DATA RECORDS Block Start

(* ===== verification/MemC.v ===== *)
(** * MemC: kernel/string.c and the string functions of user/ulib.c

    Memory is a function from addresses to bytes ([char] is unsigned on RISC-V).
    A loop that counts down is a recursion on the count; a loop that runs up to
    a terminating 0 has fuel, and returns [None] when it is used up.  Addresses
    do not wrap around, and a count is smaller than 2^31, as everywhere the
    kernel and the programs call these functions. *)

From S2P Require Import Prelude Proc.

Abbreviation mem := (Z -> Z).

(** [n] bytes of memory from [a] on. *)
Definition bytes_from (m : mem) (a : Z) (n : nat) : list Z := (fun i => m (a + i)) <$> seqZ 0 (Z.of_nat n).

(** ** kernel/string.c *)

Fixpoint memset_loop (k : nat) (i dst c : Z) (m : mem) : mem :=
  match k with
  | O => m
  | S k' => memset_loop k' (i + 1) dst c (upd m (dst + i) (u8 c))
  end.
Definition memset (dst c n : Z) (m : mem) : mem := memset_loop (Z.to_nat n) 0 dst c m.

Fixpoint memcmp_loop (k : nat) (s1 s2 : Z) (m : mem) : Z :=
  match k with
  | O => 0
  | S k' => if negb (m s1 =? m s2) then m s1 - m s2 else memcmp_loop k' (s1 + 1) (s2 + 1) m
  end.
Definition memcmp (v1 v2 n : Z) (m : mem) : Z := memcmp_loop (Z.to_nat n) v1 v2 m.

(** [while(n-- > 0) *d++ = *s++] and [while(n-- > 0) *--d = *--s] *)
Fixpoint copy_up (k : nat) (d s : Z) (m : mem) : mem :=
  match k with
  | O => m
  | S k' => copy_up k' (d + 1) (s + 1) (upd m d (m s))
  end.
Fixpoint copy_down (k : nat) (d s : Z) (m : mem) : mem :=
  match k with
  | O => m
  | S k' => copy_down k' (d - 1) (s - 1) (upd m (d - 1) (m (s - 1)))
  end.

Definition memmove (dst src n : Z) (m : mem) : mem :=
  if n =? 0 then m else
  if (src <? dst) && (dst <? src + n)
  then copy_down (Z.to_nat n) (dst + n) (src + n) m
  else copy_up (Z.to_nat n) dst src m.

Definition memcpy (dst src n : Z) (m : mem) : mem := memmove dst src n m.

Fixpoint strncmp_loop (k : nat) (p q : Z) (m : mem) : Z :=
  match k with
  | O => 0
  | S k' =>
      if negb (m p =? 0) && (m p =? m q) then strncmp_loop k' (p + 1) (q + 1) m
      else m p - m q
  end.
Definition strncmp (p q n : Z) (m : mem) : Z := strncmp_loop (Z.to_nat n) p q m.

(** The second loop of [strncpy]. *)
Fixpoint strncpy_pad (k : nat) (s : Z) (m : mem) : mem :=
  match k with
  | O => m
  | S k' => strncpy_pad k' (s + 1) (upd m s 0)
  end.
Fixpoint strncpy_loop (k : nat) (s t : Z) (m : mem) : mem :=
  match k with
  | O => m
  | S k' =>
      let m' := upd m s (m t) in
      if negb (m t =? 0) then strncpy_loop k' (s + 1) (t + 1) m'
      else strncpy_pad k' (s + 1) m'
  end.
Definition strncpy (s t n : Z) (m : mem) : mem := strncpy_loop (Z.to_nat n) s t m.

(** [safestrcpy] on memory; Proc.v has it on the cells of an array. *)
Fixpoint safestrcpy_mem_loop (k : nat) (s t : Z) (m : mem) : mem :=
  match k with
  | O => upd m s 0
  | S k' =>
      let m' := upd m s (m t) in
      if negb (m t =? 0) then safestrcpy_mem_loop k' (s + 1) (t + 1) m'
      else upd m' (s + 1) 0
  end.
Definition safestrcpy_mem (s t n : Z) (m : mem) : mem :=
  if n <=? 0 then m else safestrcpy_mem_loop (Z.to_nat (n - 1)) s t m.

Fixpoint strlen_loop (fuel : nat) (n s : Z) (m : mem) : option Z :=
  match fuel with
  | O => None
  | S fuel' => if negb (m (s + n) =? 0) then strlen_loop fuel' (n + 1) s m else Some n
  end.
Definition strlen (fuel : nat) (s : Z) (m : mem) : option Z := strlen_loop fuel 0 s m.

(** ** user/ulib.c *)

Fixpoint u_strcpy (fuel : nat) (s t : Z) (m : mem) : option mem :=
  match fuel with
  | O => None
  | S fuel' =>
      let m' := upd m s (m t) in
      if negb (m t =? 0) then u_strcpy fuel' (s + 1) (t + 1) m' else Some m'
  end.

DATA RECORDS Block End

ASSIGNED TASK :: Filter the records above for lines containing the word "user", and copy those lines.

RESULT FOR THIS TASK ::
(** * MemC: kernel/string.c and the string functions of user/ulib.c
(** ** user/ulib.c *)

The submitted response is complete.